Scanning from the sea-bank produced stacks of Dunlin, as well as a lone Garganey, a Grey Plover and the first of 2-3 Spotted Redshank. A good scan, at quite a distance failed to locate either yanks, so I moved down to the top car park for a closer look.
Still, neither myself or it appeared, anyone else could locate either rare waders, so I went and grabbed some lunch from my car before returning. I then had a look the opposite side, north of the top car park and there amongst a group of Black-Tailed Godwits on the grass, was the Long-Billed Dowitcher. I got a couple of people onto it before it was spooked by something and scuttled off into the vegetation. Almost simultaneously, a load of people had suddenly appeared behind me, as apparently the White-Rumped Sandpiper had just flown in on the opposite side of the path. How lucky was that! It showed really well for quite sometime at fairly close quarters, affording fantastic scope views, albeit into the sun a bit. A treat to see both species in breeding plumage, within a matter of minutes.
I turned my attention back to the area the Dowitcher was some 20 mins previously. After a short while, someone rediscovered it skulking around in the vegetation. It's reappearance caused a massive scrum of people, not the most enjoyable of experiences to be honest. However, just when I thought it was time to wriggle out of the crowd, the bird promptly flew right towards us and plonked itself down right in front, in full view! Stunning views were had for 5 minutes or so, before it really was time to extract myself from the dude swarm!

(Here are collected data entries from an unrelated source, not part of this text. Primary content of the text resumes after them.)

(** ** Properties *)


(** The write call checks no permission: a program at EL0 that passes an
    address of the kernel's memory, which it may not read, has the kernel print
    the bytes there on the serial port. *)
Theorem syscall_write_unchecked plat k a f buffer len :
  board_ok plat table_address -> mmu_ok plat table_address (u_mmu (k_user k)) ->
  console_mode (k_console k) = CONSOLE_SINK_SERIAL -> console_capture (k_console k) = None ->
  frames (k_sched k) !! a = Some f -> vector_id f = 8 -> esr_el1 f = 0x56000001 ->
  rd (x f) 8 = Some SYS_WRITE_CONSOLE -> rd (x f) 0 = Some buffer -> rd (x f) 1 = Some len -> 0 <= len ->
  platform_get_ram_base plat <= buffer -> buffer + len <= platform_get_ram_base plat + platform_get_ram_size plat ->
  (forall i, 0 <= i < len -> exists l, walk table_address (u_mmu (k_user k)) (buffer + i) = Some l /\ el0_reads l = false) /\
  exception_handle table_address arch_user_resume_el1 call_handler a k = Ret a (with_frame a (answer len f) k) (serial_text (ram_bytes (u_mm (k_user k)) buffer (Z.to_nat len))).
Proof.
  intros Hboard Hu Hm Hc Hf Hv Hesr Hr8 Hr0 Hr1 Hlen Hlo Hhi. split.
  - intros i Hi. destruct (ram_leaf plat Hboard (u_mmu (k_user k)) (buffer + i) Hu) as (l & Hl & _ & He); [lia|]. by exists l.
  - rewrite (handle_syscall k a f Hf); [|by rewrite Hv|by rewrite Hesr..].
    pose proof (load_ram plat Hboard (Z.to_nat len) k buffer Hu Hlo ltac:(lia)) as Hl. set (bytes := ram_bytes _ _ _) in *.
    assert (Hlb : lenZ bytes = len) by (unfold bytes, ram_bytes, lenZ; rewrite length_fmap, length_seq; lia).
    pose proof (bo_base_bound _ _ Hboard). pose proof (serial_write_len (k_console k) bytes Hm Hc) as Hw. rewrite Hlb in Hw.
    rewrite (syscall_write_run k a f buffer len bytes _ _ Hf Hr8 Hr0 Hr1 ltac:(lia) Hl Hw). by destruct k.
Qed.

The rest of my time was spent walking a circuit around the northern part of the reserve, with 4 Spoonbills and lots more Black-Tailed Godwits. I had one more look at the area by the top car park again, hoping to come across a Little Stint or Curlew Sand, however not today! I did though get to have one more look at both the Dowitcher & WRS before I left.
There was one last treat in store. As I reached my car, I was greeted by the sound of a purring Turtle Dove. Setting the scope back up, I soon found two sat in dead branches with Woodpigeons a little way off. The ideal end to another worthwhile visit to Frampton!